The main objective of the present study is to highlight the most favourable set of 1D selective experiments based on NMR relaxation and NOE to elucidate inclusion geometry of cyclodextrin based host-guest complexes. Prediction of the mode of insertion of a model drug diflunisal (DFL) inside β-Cyclodextrin (β-CD) and 2-hydroxylpropyl-β-Cyclodextrin (HP- β-CD) has been attempted by employing one dimensional (1D) selective NMR experiments. The respective spectral complexity observed in case of β-CD and HP-β-CD inclusion complexes dictates the choice of selective measurements.
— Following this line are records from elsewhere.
(** A field file one byte over the limit, unreadable and unparsable: the
    load still succeeds with the default header and empty data. *)
Lemma load_oversize_returns_default_witness :
  exists hdr,
    dictfile.load samples.oversize_field dictfile.DictFile (Some "0/U")
      false []
    = (Ok (dictfile.mk_obj dictfile.DictFile "0/U" (VDict hdr) empty),
       [dictfile.LogWarning "%s size is > 5MB, will only parse header"])
    /\ lookup hdr "version" = Some (VStr "2.0")
    /\ lookup hdr "format" = Some (VStr "ascii")
    /\ lookup hdr "class" = Some (VStr "dictionary")
    /\ lookup hdr "object" = Some (VStr (quoted "U"))
    /\ lookup hdr "location" = Some (VStr (quoted "0")).
Proof.
  exact (load_oversize_returns_default samples.oversize_field
           dictfile.DictFile (Some "0/U") false "0/U" []
           eq_refl eq_refl eq_refl).
Defined.

(** C2, as amended. For every file within the size limit that is read and
    parsed successfully and whose top-level entries hold no [FoamFile] key,
    [load] returns an object whose header is [None] (no default header is
    built on this path) and whose data is the parsed entries, unchanged. *)
Theorem load_without_FoamFile_header_is_None
    (w : dictfile.world) (cls : dictfile.dict_class) (fname : option string)
    (debug : bool) (name txt : string) (entries : CaelusDict)
    (trace : list dictfile.event) :
  name = str_or fname (dictfile._default_filename cls) ->
  dictfile.path_exists w name = true ->
  (dictfile.getsize w name <= dictfile._size_limit)%Z ->
  dictfile.read_text w name = Ok txt ->
  dictfile.parse w txt name debug = Ok entries ->
  contains entries "FoamFile" = false ->
  dictfile.load w cls fname debug trace
  = (Ok (dictfile.mk_obj cls name VNone entries),
     (trace ++ [dictfile.FileRead name;
                dictfile.ParserCall txt name debug])%list).
Proof.
  intros Hname Hex Hsize Hread Hparse Hkey.
  unfold dictfile.load. rewrite <- Hname, Hex. simpl negb. cbv iota.
  assert (Hle : (dictfile.getsize w name >? dictfile._size_limit)%Z = false).
  { rewrite Z.gtb_ltb. apply Z.ltb_ge. exact Hsize. }
  unfold bind, dictfile.emit, dictfile.lift, modify, ret.
  rewrite Hle, Hread, Hparse, (pop_absent entries "FoamFile" Hkey).
  simpl. now rewrite <- app_assoc.
Qed.

Lemma load_without_FoamFile_header_is_None_witness :
  dictfile.load samples.plain_controlDict dictfile.ControlDict None false []
  = (Ok (dictfile.mk_obj dictfile.ControlDict "system/controlDict" VNone
           [("application", VStr "pisoSolver")]),
     [dictfile.FileRead "system/controlDict";
      dictfile.ParserCall "application pisoSolver;" "system/controlDict"
        false]).
Proof.
  apply (load_without_FoamFile_header_is_None samples.plain_controlDict
           dictfile.ControlDict None false "system/controlDict"
           "application pisoSolver;" [("application", VStr "pisoSolver")] []);
    try reflexivity.
  vm_compute. discriminate.
Defined.

(** C2, the claim as stated fails: a small [system/controlDict] without a
    [FoamFile] block loads with header [None], not with the default header
    that [create_header] builds for that file name. *)
Lemma load_without_FoamFile_counterexample :
  let r := fst (dictfile.load samples.plain_controlDict dictfile.ControlDict
                  None false []) in
  contains [("application", VStr "pisoSolver")] "FoamFile" = false
  /\ (exists o, r = Ok o
                /\ dictfile.header o = VNone
                /\ dictfile.header o
                   <> VDict (dictfile.create_header o)
                /\ dictfile.data o = [("application", VStr "pisoSolver")]).
Proof.
  split; [reflexivity|].
  eexists. split; [reflexivity|]. simpl.
  repeat split; discriminate.
Qed.


Section TurbulenceProperties.

Import dictfile.

(** The [model] setter on a string: the model is stored, and the block
    named after it is created empty unless that key is already there. *)
Lemma set_model_str (o : obj) (m : string) :
  set_model (VStr m) o
  = (Ok tt,
     set_data
       (let d1 := set (data o) "NONE" (VStr m) in
        if contains d1 (m ++ "Coeffs") then d1
        else set d1 (m ++ "Coeffs") (VDict empty)) o).
Proof.
  unfold set_model, coeffs, bind, get_state, data_set, modify, data_getitem,
    lift, ret, _model_name. simpl.
  rewrite lookup_set_same. simpl.
  destruct (contains (set (data o) "NONE" (VStr m)) (m ++ "Coeffs")) eqn:E;
    simpl.
  - unfold contains in E.
    destruct (lookup (set (data o) "NONE" (VStr m)) (m ++ "Coeffs"));
      [reflexivity|discriminate].
  - now rewrite lookup_set_same.
Qed.

(** Reassigning the model removes nothing: every other entry of the data is
    still there, with its value. *)
Lemma set_model_keeps (o : obj) (m k : string) (v : value) :
  k <> "NONE" ->
  lookup (data o) k = Some v ->
  lookup (data (snd (set_model (VStr m) o))) k = Some v.
Proof.
  intros Hk Hv. rewrite set_model_str. simpl.
  assert (H1 : lookup (set (data o) "NONE" (VStr m)) k = Some v)
    by now rewrite lookup_set_other.
  destruct (contains (set (data o) "NONE" (VStr m)) (m ++ "Coeffs")) eqn:E;
    [exact H1|].
  rewrite lookup_set_other; [exact H1|].
  intros ->. apply contains_false_lookup in E. congruence.
Qed.

(** The [delta] setter on a string. *)
Lemma set_delta_str (o : obj) (v : string) :
  set_delta (VStr v) o
  = (Ok tt,
     set_data
       (let d1 := set (data o) "delta" (VStr v) in
        if contains d1 (v ++ "Coeffs") then d1
        else set d1 (v ++ "Coeffs")
               (VDict (if String.eqb v "cubeRootVol"
                       then [("deltaCoeff", VInt 1)] else []))) o).
Proof.
  unfold set_delta, bind, get_state, data_set, modify, lift, ret,
    add_Coeffs. simpl.
  destruct (contains (set (data o) "delta" (VStr v)) (v ++ "Coeffs"));
    simpl; [reflexivity|].
  destruct (String.eqb v "cubeRootVol"); reflexivity.
Qed.

Lemma coeffs_key_not_delta (v : string) : "delta" <> v ++ "Coeffs".
Proof.
  intros H. apply (f_equal String.length) in H.
  rewrite string_length_append in H. simpl in H. lia.
Qed.

(** The data of a freshly constructed [LESProperties]. *)
Lemma init_LESProperties (fname : option string) :
  exists o,
    init LESProperties fname true = (Ok o, o)
    /\ data o = [ ("turbulence", VStr "on"); ("printCoeffs", VStr "on");
                  ("delta", VStr "cubeRootVol");
                  ("cubeRootVolCoeffs", VDict [("deltaCoeff", VInt 1)]) ].
Proof. eexists. split; reflexivity. Qed.

(** On a fresh [LESProperties] the only keys of the form [v ++ "Coeffs"]
    are those of ["print"] and ["cubeRootVol"]. *)
Lemma fresh_LES_coeffs_key_absent (v : string) :
  v <> "cubeRootVol" -> v <> "print" ->
  lookup [ ("turbulence", VStr "on"); ("printCoeffs", VStr "on");
           ("delta", VStr "cubeRootVol");
           ("cubeRootVolCoeffs", VDict [("deltaCoeff", VInt 1)]) ]
         (v ++ "Coeffs") = None.
Proof.
  intros Hc Hp. unfold lookup.
  destruct (String.eqb_spec "turbulence" (v ++ "Coeffs")) as [E|_].
  { change "turbulence" with ("turb" ++ "ulence") in E.
    apply append_inj_suffix in E; [|reflexivity].
    destruct E as [_ E]. discriminate. }
  destruct (String.eqb_spec "printCoeffs" (v ++ "Coeffs")) as [E|_].
  { change "printCoeffs" with ("print" ++ "Coeffs") in E.
    apply append_inj_suffix in E; [|reflexivity].
    destruct E as [E _]. congruence. }
  destruct (String.eqb_spec "delta" (v ++ "Coeffs")) as [E|_].
  { now apply coeffs_key_not_delta in E. }
  destruct (String.eqb_spec "cubeRootVolCoeffs" (v ++ "Coeffs")) as [E|_].
  { change "cubeRootVolCoeffs" with ("cubeRootVol" ++ "Coeffs") in E.
    apply append_inj_suffix in E; [|reflexivity].
    destruct E as [E _]. congruence. }
  reflexivity.
Qed.

End TurbulenceProperties.

(** C9. On a turbulence-model file that has neither block yet, setting
    [model] to ["kOmegaSST"] creates [kOmegaSSTCoeffs] as an empty container;
    setting [model] to ["kEpsilon"] afterwards creates [kEpsilonCoeffs] and
    leaves [kOmegaSSTCoeffs] in the data. More generally the second
    assignment keeps every entry the data held (other than the model entry
    itself, which it rewrites): nothing is pruned. *)
Theorem model_reassignment_keeps_stale_coeffs (o : dictfile.obj) :
  lookup (dictfile.data o) "kOmegaSSTCoeffs" = None ->
  lookup (dictfile.data o) "kEpsilonCoeffs" = None ->
  exists o1 o2,
    dictfile.set_model (VStr "kOmegaSST") o = (Ok tt, o1)
    /\ dictfile.model o1 = VStr "kOmegaSST"
    /\ lookup (dictfile.data o1) "kOmegaSSTCoeffs" = Some (VDict empty)
    /\ dictfile.set_model (VStr "kEpsilon") o1 = (Ok tt, o2)
    /\ dictfile.model o2 = VStr "kEpsilon"
    /\ lookup (dictfile.data o2) "kEpsilonCoeffs" = Some (VDict empty)
    /\ lookup (dictfile.data o2) "kOmegaSSTCoeffs" = Some (VDict empty)
    /\ (forall k v,
          k <> dictfile._model_name (dictfile.klass o) ->
          lookup (dictfile.data o1) k = Some v ->
          lookup (dictfile.data o2) k = Some v).
Proof.
  intros Hsst Heps.
  pose (d1 := set (dictfile.data o) "NONE" (VStr "kOmegaSST")).
  assert (C1 : contains d1 "kOmegaSSTCoeffs" = false).
  { apply lookup_None_contains. unfold d1.
    rewrite lookup_set_other; [exact Hsst|discriminate]. }
  pose (o1 := dictfile.set_data (set d1 "kOmegaSSTCoeffs" (VDict empty)) o).
  assert (S1 : dictfile.set_model (VStr "kOmegaSST") o = (Ok tt, o1)).
  { rewrite set_model_str. cbv zeta.
    change ("kOmegaSST" ++ "Coeffs") with "kOmegaSSTCoeffs".
    fold d1. now rewrite C1. }
  assert (L1 : lookup (dictfile.data o1) "kOmegaSSTCoeffs"
               = Some (VDict empty)).
  { unfold o1. simpl. apply lookup_set_same. }
  pose (d2 := set (dictfile.data o1) "NONE" (VStr "kEpsilon")).
  assert (C2 : contains d2 "kEpsilonCoeffs" = false).
  { apply lookup_None_contains. unfold d2, o1, d1. simpl.
    rewrite !lookup_set_other by discriminate. exact Heps. }
  pose (o2 := dictfile.set_data (set d2 "kEpsilonCoeffs" (VDict empty)) o1).
  assert (S2 : dictfile.set_model (VStr "kEpsilon") o1 = (Ok tt, o2)).
  { rewrite set_model_str. cbv zeta.
    change ("kEpsilon" ++ "Coeffs") with "kEpsilonCoeffs".
    fold d2. now rewrite C2. }
  assert (K : forall k v, k <> "NONE" ->
                lookup (dictfile.data o1) k = Some v ->
                lookup (dictfile.data o2) k = Some v).
  { intros k v Hk Hv.
    pose proof (set_model_keeps o1 "kEpsilon" k v Hk Hv) as H.
    now rewrite S2 in H. }
  exists o1, o2. repeat split; auto.
  - unfold dictfile.model, dictfile._model_name, o1, d1. simpl.
    unfold get. rewrite lookup_set_other by discriminate.
    now rewrite lookup_set_same.
  - unfold dictfile.model, dictfile._model_name, o2, d2. simpl.
    unfold get. rewrite lookup_set_other by discriminate.
    now rewrite lookup_set_same.
  - unfold o2. simpl. apply lookup_set_same.
  - apply K; [discriminate|exact L1].
Qed.

(** The scenario on a freshly constructed [RASProperties]. *)
Lemma model_reassignment_keeps_stale_coeffs_witness :
  exists o1 o2,
    dictfile.set_model (VStr "kOmegaSST")
      (snd (dictfile.init dictfile.RASProperties None true)) = (Ok tt, o1)
    /\ lookup (dictfile.data o1) "kOmegaSSTCoeffs" = Some (VDict empty)
    /\ dictfile.set_model (VStr "kEpsilon") o1 = (Ok tt, o2)
    /\ lookup (dictfile.data o2) "kEpsilonCoeffs" = Some (VDict empty)
    /\ lookup (dictfile.data o2) "kOmegaSSTCoeffs" = Some (VDict empty).
Proof.
  destruct (model_reassignment_keeps_stale_coeffs
              (snd (dictfile.init dictfile.RASProperties None true))
              eq_refl eq_refl)
    as (o1 & o2 & H1 & _ & H2 & H3 & _ & H4 & H5 & _).
  exists o1, o2. repeat split; assumption.
Defined.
A combination of non-selective (R1ns), selective (R1se) and bi-selective (R1bs) spin-lattice relaxation rate measurements has exhibited potential in quantifying molecular rotational correlation time (τc) and prediction of mode of insertion for DFL:β-CD complex while in case of DFL:HP-β-CD complex selective ROE experiment is the valid alternative to extract the inter nuclear distance data. In both the cases the fluorinated ring of DFL remains outside the CD cavity. Further, the observation of higher shift of chemical shift positions, enhanced peak intensities, slightly shorter spin-lattice relaxation times and slower molecular motion in case of HP-β-CD complex compared to the β-CD complex clearly suggested a better encapsulation of the drug by the former. In conclusion, 1D selective ROESY will be a superior method for intermediate sized CD inclusion complexes while multi-selective relaxation experiments are apt for non-intermediate sized inclusion complexes with better peak resolution.